→ DATA FOR ANALYSIS
*****
Lemma charged_to_index s ip n t i :
  plain_file s ip n -> charged_to s ip t = Some i -> i = ip_index s ip t.
Proof.
  intros Hp. unfold charged_to, ip_index. destruct (nodes s !! base_of s ip) as [m|]; [|discriminate].
  unfold record_for. destruct (index_di m t) as [j|]; [|discriminate].
  destruct (_ || _); [discriminate|]. intros [= <-]. reflexivity.
Qed.

Lemma file_effect_charged s ip n ol tot t i u :
  plain_file s ip n -> file_effect s ip ol tot t i u = files_charged s ip ol tot t i u.
Proof.
  intros Hp. unfold file_effect, files_charged, charge_at.
  destruct (charged_to s ip t) as [j|] eqn:Ec.
  - pose proof (charged_to_index _ _ _ _ _ Hp Ec) as ->.
    rewrite (bool_decide_eq_false_2 (Some _ = None)) by discriminate. cbn [negb andb].
    destruct (Z.eqb_spec i (ip_index s ip t)) as [->|Hne].
    + now rewrite bool_decide_eq_true_2.
    + rewrite bool_decide_eq_false_2; [reflexivity|congruence].
  - now rewrite bool_decide_eq_true_2, bool_decide_eq_false_2 by (reflexivity || discriminate).
Qed.

Lemma fcharge_ip_steps s0 ip n ol tot cr :
  plain_file s0 ip n -> mixed_signs ol tot = false ->
  steps_ok s0 (file_effect s0 ip ol tot) (fcharge_ip ip ol tot cr) (fun err => cr = None -> err = 0).
Proof.
  intros Hp Hmix t s Ht Hok Hf. destruct (plain_file_base _ _ _ Hp) as [Hb Hin].
  destruct Hp as (Hn & Hseg & Hpos). specialize (Hpos t Ht).
  destruct (frames_node _ _ _ _ _ Hf Hn) as (n' & Hn' & Hnl).
  unfold fcharge_ip. apply wp_bind; eapply wp_get_node; [exact Hn'|]. apply wp_bind, wp_gets.
  assert (Ecd : negb (bool_decide (charged_to s0 ip t = None)) =
    negb (bool_decide (bq n' t = NODQUOT)) && negb (bool_decide (quota_ip s t = None))).
  { rewrite <- (charged_to_frames _ _ _ ip t Hf Ht). unfold charged_to.
    rewrite (frames_base _ _ _ _ Hf), Hb, Hn'. unfold record_for.
    assert (Hix : index_di n' t = Some (ip_index s0 ip t)).
    { destruct (node_like_fields _ _ _ _ Hnl) as (_ & _ & _ & _ & _ & _ & Hd). rewrite Hd.
      unfold ip_index. rewrite Hb, Hn. destruct (index_di_some n t Ht) as [j ->]. reflexivity. }
    rewrite Hix, (proj2 (Z.ltb_ge _ 0) Hpos), orb_false_r.
    destruct (bool_decide (bq n' t = NODQUOT)), (bool_decide (quota_ip s t = None)); reflexivity. }
  unfold file_effect. rewrite Ecd.
  destruct (negb (bool_decide (bq n' t = NODQUOT)) && _) eqn:Eg.
  - apply andb_prop in Eg as [_ Eg]. apply wp_bind. eapply wp_mono.
    { apply get_index_spec. apply in_core_caller; [eapply in_core_frames; eauto|exact Ht]. }
    intros r s1 [-> ->]. rewrite (ip_index_frames _ _ _ _ _ Hf).
    eapply wp_mono; [now apply fcheck_spec|]. rewrite Eg. auto.
  - apply wp_ret. split; [|auto]. apply turn_none, got_none_refl, Hok.
Qed.

Lemma foffline_run s ip n cr :
  cache_ok ∅ s -> plain_file s ip n -> cr = None ->
  wp (sam_quota_foffline ip cr) (fun err s' => err = 0 /\ cache_ok ∅ s' /\ frames ∅ s s' /\
    usage_step s s' (fun _ _ u => u)) s.
Proof.
  intros Hok Hp ->. unfold sam_quota_foffline. apply wp_bind, wp_gets.
  destruct (quota_on s); cbn [negb].
  2:{ apply wp_ret. split; [reflexivity|]. split; [exact Hok|]. split; [reflexivity|]. intros t i _ _. reflexivity. }
  apply wp_bind. eapply wp_mono.
  { apply (give_back_run s (file_effect s ip 0 0) (fcharge_ip ip 0 0 None) quota_kinds s ErrorReturning);
      [|apply quota_kinds_valid|exact Hok|reflexivity].
    eapply steps_ok_weaken; [|exact (fcharge_ip_steps s ip n 0 0 None Hp eq_refl)]. cbn. auto. }
  intros u s' (Ho & F & U). apply wp_ret. split; [reflexivity|]. split; [exact Ho|]. split; [exact F|].
  intros t i Ht Hi. rewrite (U t i Ht Hi), bulk_kinds by exact Ht.
  unfold file_effect, charge_at. destruct (_ && _); [|reflexivity].
  pose proof (usage_of_range _ s t i Hok) as HR. destruct (usage_of s t i) as [[[fol ftot] bol] btot].
  destruct HR as (H1 & H2 & _). cbn. now rewrite !Z.add_0_r, !swrap_id by (lia || assumption).
Qed.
*****
→ EXERCISE REQUIREMENTS
Reproduce the entries above exactly, but only the lines between the line holding "destruct Hp as" and the line holding "Ht). unfold charged_to.", inclusive.

→ WRITTEN SOLUTION
  destruct Hp as (Hn & Hseg & Hpos). specialize (Hpos t Ht).
  destruct (frames_node _ _ _ _ _ Hf Hn) as (n' & Hn' & Hnl).
  unfold fcharge_ip. apply wp_bind; eapply wp_get_node; [exact Hn'|]. apply wp_bind, wp_gets.
  assert (Ecd : negb (bool_decide (charged_to s0 ip t = None)) =
    negb (bool_decide (bq n' t = NODQUOT)) && negb (bool_decide (quota_ip s t = None))).
  { rewrite <- (charged_to_frames _ _ _ ip t Hf Ht). unfold charged_to.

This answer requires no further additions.